In this section we will shed light on these four categories, what you can look for, and how it will affect the cost of a diamond. Keep in mind that the combined values of each of these categories can dramatically change the overall cost of the diamond. It is important to think of these factors in relation to the other Cs of the same stone rather than on their own.
To understand clarity it is important to note that diamonds are carbon. Anything in the interior of a diamond is also carbon. Carbon inclusions come in different styles from small black spots (pique) to long white lines (feathers). How many inclusions there are, the type of inclusion and where they are located determine the clarity grading. Most of our diamonds are considered “eye clean” meaning no visible inclusions and must be located with a 10x (power) jewelers loupe magnifying 20/20 vision.
Quite a few of our old European cut diamonds will be in the near colorless or faint yellow range. The chart provided is an exaggeration of color. A diamond that is rated a K, L or even M in color will have slight warmth to it but will often appear white to the eye. Old European or old Mine cut diamonds appear whiter due to the faceting structure and refraction of light. We love the original warm antique diamonds for their historic beauty and scintillation. People often ask us why there are not more old European cut diamonds available in the colorless range. Simply, as technology and innovation of diamond cutting evolved during the 1940’s and 1950’s there was a demand for the newest cut. Many of the old cut stone were re-faceted and resold as modern round brilliants.
Carat is the actual physical weight of the diamond. To determine the weight of a diamond you can weigh the loose diamond by placing it on the scale. If a diamond is mounted you can determine the approximate carat weight is calculated by measurements. Diamonds get exponential more rare as the size increases which also means the value in exponentially higher too.

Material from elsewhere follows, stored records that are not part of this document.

(** [f >= z] for a [float] and an [int]: Python compares the exact values. *)
Definition float_ge_Z (f : float) (z : Z) : bool :=
  match Prim2SF f with
  | S754_zero _ => z <=? 0
  | S754_infinity s => negb s
  | S754_nan => false
  | S754_finite s m e =>
      let v := if s then Z.neg m else Z.pos m in
      if 0 <=? e then z <=? v * 2 ^ e else z * 2 ^ (- e) <=? v
  end.

(** A Python number: [int] or [float]. *)
Inductive pynum : Type :=
  | PyInt (z : Z)
  | PyFloat (f : float).

(** [x >= z] *)
Definition num_ge_int (x : pynum) (z : Z) : bool :=
  match x with
  | PyInt a => z <=? a
  | PyFloat f => float_ge_Z f z
  end.

(** The value a [FloatField] stores for [x]. *)
Definition to_float (x : pynum) : float :=
  match x with
  | PyInt z => of_Z z
  | PyFloat f => f
  end.

(** [f"{x:.0f}"] on a number. *)
Definition num_format_0f (x : pynum) : pystr :=
  match x with
  | PyInt z => str_of_Z z
  | PyFloat f => format_0f f
  end.

End PyNum.

Import PyNum.

(** ** JSON scalars

    Question identifiers, answer keys, submitted answers and the values of
    the mentor context are JSON scalars without a fractional part; arrays and
    objects are outside the modelled input domain. *)

Inductive json : Type :=
  | JNull
  | JBool (b : bool)
  | JInt (z : Z)
  | JStr (s : pystr).

(** Python's [==] on these values; [True == 1] and [False == 0]. *)
Definition json_eqb (a b : json) : bool :=
  match a, b with
  | JNull, JNull => true
  | JBool x, JBool y => Bool.eqb x y
  | JBool x, JInt y => (if x then 1 else 0) =? y
  | JInt x, JBool y => x =? (if y then 1 else 0)
  | JInt x, JInt y => x =? y
  | JStr x, JStr y => str_eqb x y
  | _, _ => false
  end.

(** [str(v)], which is also how an f-string renders [v]. *)
Definition py_str (v : json) : pystr :=
  match v with
  | JNull => py "None"
  | JBool true => py "True"
  | JBool false => py "False"
  | JInt z => str_of_Z z
  | JStr s => s
  end.

(** An insertion-ordered [dict] with string keys. *)
Definition pydict : Type := list (pystr * json).

Fixpoint dict_get (d : pydict) (k : pystr) : option json :=
  match d with
  | [] => None
  | (k', v) :: d' => if str_eqb k' k then Some v else dict_get d' k
  end.

(** [d[k] = v]: overwrite in place, or append a new key. *)
Fixpoint dict_set (d : pydict) (k : pystr) (v : json) : pydict :=
  match d with
  | [] => [(k, v)]
  | (k', v') :: d' =>
      if str_eqb k' k then (k', v) :: d' else (k', v') :: dict_set d' k v
  end.

(** ** The host: what the interpreter and the database engine provide

    The Unicode database, the shortest-repr printer of floats and the SQL
    [AVG] aggregate are not part of the repository; the code is verified for
    every host. *)

Class Host : Type := {
  (** [c.isdigit()] for a code point above U+007F *)
  unicode_isdigit : N -> bool;
  (** [s.lower()] *)
  str_lower : pystr -> pystr;
  (** [str(x)] for a float *)
  float_repr : float -> pystr;
  (** [AVG] over the values of a non-empty column *)
  sql_avg : list float -> float
}.

(** [c.isdigit()] *)
Definition isdigit `{Host} (c : N) : bool :=
  if (c <? 128)%N then ascii_isdigit c else unicode_isdigit c.

(** [str(x)] for a number. *)
Definition num_str `{Host} (x : pynum) : pystr :=
  match x with
  | PyInt z => str_of_Z z
  | PyFloat f => float_repr f
  end.

(** A host that agrees with CPython on ASCII text and on floats with an
    integral value below [10^16], and averages by a left-to-right sum. *)
Definition ascii_host : Host := {|
  unicode_isdigit := fun _ => false;
  str_lower := ascii_lower;
  float_repr := fun f => format_0f f ++ py ".0";
  sql_avg := fun l =>
    PrimFloat.div (fold_left PrimFloat.add l (of_Z 0)) (of_Z (Z.of_nat (length l)))
|}.

(** ** Errors a request handler can end with *)

Inductive error : Type :=
  | Http404                   (* get_object_or_404 found no row *)
  | DoesNotExist              (* a related object is missing *)
  | MultipleObjectsReturned   (* objects.get matched several rows *)
  | IntegrityError.           (* NOT NULL or FOREIGN KEY violated *)

Inductive result (A : Type) : Type :=
  | Ok (a : A)
  | Err (e : error).
Arguments Ok {A} a.
Arguments Err {A} e.

#[global] Instance result_ret : MRet result := fun _ a => Ok a.
#[global] Instance result_bind : MBind result := fun _ _ k r =>
  match r with
  | Ok a => k a
  | Err e => Err e
  end.

(** ** Data model ([models.py])

    Each model is a record of the columns the core reads or writes; foreign
    keys are the [_id] columns, [DateTimeField]s are whole seconds. *)

Module Student.
Record t : Type := {
  id : Z;
  first_name : pystr;
  last_name : pystr;
  grade_level : Z
}.
End Student.

Module Subject.
Record t : Type := {
  id : Z;
  name : pystr
}.
End Subject.

Module Content.
Record t : Type := {
  id : Z;
  subject_id : Z;
  title : pystr;
  content_type : pystr
}.
End Content.

Module LearningPath.
Record t : Type := {
  id : Z;
  student_id : Z;
  subject_id : Z;
  title : pystr;
  difficulty_level : pystr
}.
End LearningPath.

Module ContentAssignment.
Record t : Type := {
  id : Z;
  learning_path_id : Z;
  content_id : Z;
  order : Z
}.
End ContentAssignment.

(** One entry of [Assessment.questions]: the values of [question.get('id')]
    and [question.get('correct_answer')] ([JNull] when the key is absent) and
    the string under ['question'], if any. *)
Module Question.
Record t : Type := {
  id : json;
  correct_answer : json;
  question : option pystr
}.
End Question.

Module Assessment.
Record t : Type := {
  id : Z;
  subject_id : Z;
  content_id : option Z;
  title : pystr;
  questions : list Question.t;
  passing_score : Z
}.
End Assessment.

Module Progress.
Record t : Type := {
  id : Z;
  student_id : Z;
  learning_path_id : Z;
  content_id : Z;
  status : pystr;
  completion_percentage : float;
  time_spent_minutes : Z;
  started_at : option Z;
  completed_at : option Z;
  mastery_level : float;
  score : option float;
  updated_at : Z
}.

Definition set_status (v : pystr) (p : t) : t :=
  {| id := id p; student_id := student_id p;
     learning_path_id := learning_path_id p; content_id := content_id p;
     status := v; completion_percentage := completion_percentage p;
     time_spent_minutes := time_spent_minutes p; started_at := started_at p;
     completed_at := completed_at p; mastery_level := mastery_level p;
     score := score p; updated_at := updated_at p |}.

Definition set_completion_percentage (v : float) (p : t) : t :=
  {| id := id p; student_id := student_id p;
     learning_path_id := learning_path_id p; content_id := content_id p;
     status := status p; completion_percentage := v;
     time_spent_minutes := time_spent_minutes p; started_at := started_at p;
     completed_at := completed_at p; mastery_level := mastery_level p;
     score := score p; updated_at := updated_at p |}.

Definition set_time_spent_minutes (v : Z) (p : t) : t :=
  {| id := id p; student_id := student_id p;
     learning_path_id := learning_path_id p; content_id := content_id p;
     status := status p; completion_percentage := completion_percentage p;
     time_spent_minutes := v; started_at := started_at p;
     completed_at := completed_at p; mastery_level := mastery_level p;
     score := score p; updated_at := updated_at p |}.

Definition set_started_at (v : option Z) (p : t) : t :=
  {| id := id p; student_id := student_id p;
     learning_path_id := learning_path_id p; content_id := content_id p;
     status := status p; completion_percentage := completion_percentage p;
     time_spent_minutes := time_spent_minutes p; started_at := v;
     completed_at := completed_at p; mastery_level := mastery_level p;
     score := score p; updated_at := updated_at p |}.

Definition set_completed_at (v : option Z) (p : t) : t :=
  {| id := id p; student_id := student_id p;
     learning_path_id := learning_path_id p; content_id := content_id p;
     status := status p; completion_percentage := completion_percentage p;
     time_spent_minutes := time_spent_minutes p; started_at := started_at p;
     completed_at := v; mastery_level := mastery_level p;
     score := score p; updated_at := updated_at p |}.

Definition set_mastery_level (v : float) (p : t) : t :=
  {| id := id p; student_id := student_id p;
     learning_path_id := learning_path_id p; content_id := content_id p;
     status := status p; completion_percentage := completion_percentage p;
     time_spent_minutes := time_spent_minutes p; started_at := started_at p;
     completed_at := completed_at p; mastery_level := v;
     score := score p; updated_at := updated_at p |}.

Definition set_score (v : option float) (p : t) : t :=
  {| id := id p; student_id := student_id p;
     learning_path_id := learning_path_id p; content_id := content_id p;
     status := status p; completion_percentage := completion_percentage p;
     time_spent_minutes := time_spent_minutes p; started_at := started_at p;
     completed_at := completed_at p; mastery_level := mastery_level p;
     score := v; updated_at := updated_at p |}.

Most people think of the definition of cut as being the shape of the diamond for example: round brilliant, emerald, oval or radiant. This is the most commonly known definition of cut. The second cut reference is based on the proportion of the diamond. The way light refracts into and out of the stone. Most of Filigree Jewelers diamonds are old mine or old European cut diamonds. These vintage and antique diamonds do not fall under the parameter of modern round brilliant cut standards. The faceting structure is different. Old mine cut and old European cut diamonds have a sparkling effect and dance under light. Round brilliants have a sharper and more angular refraction of light.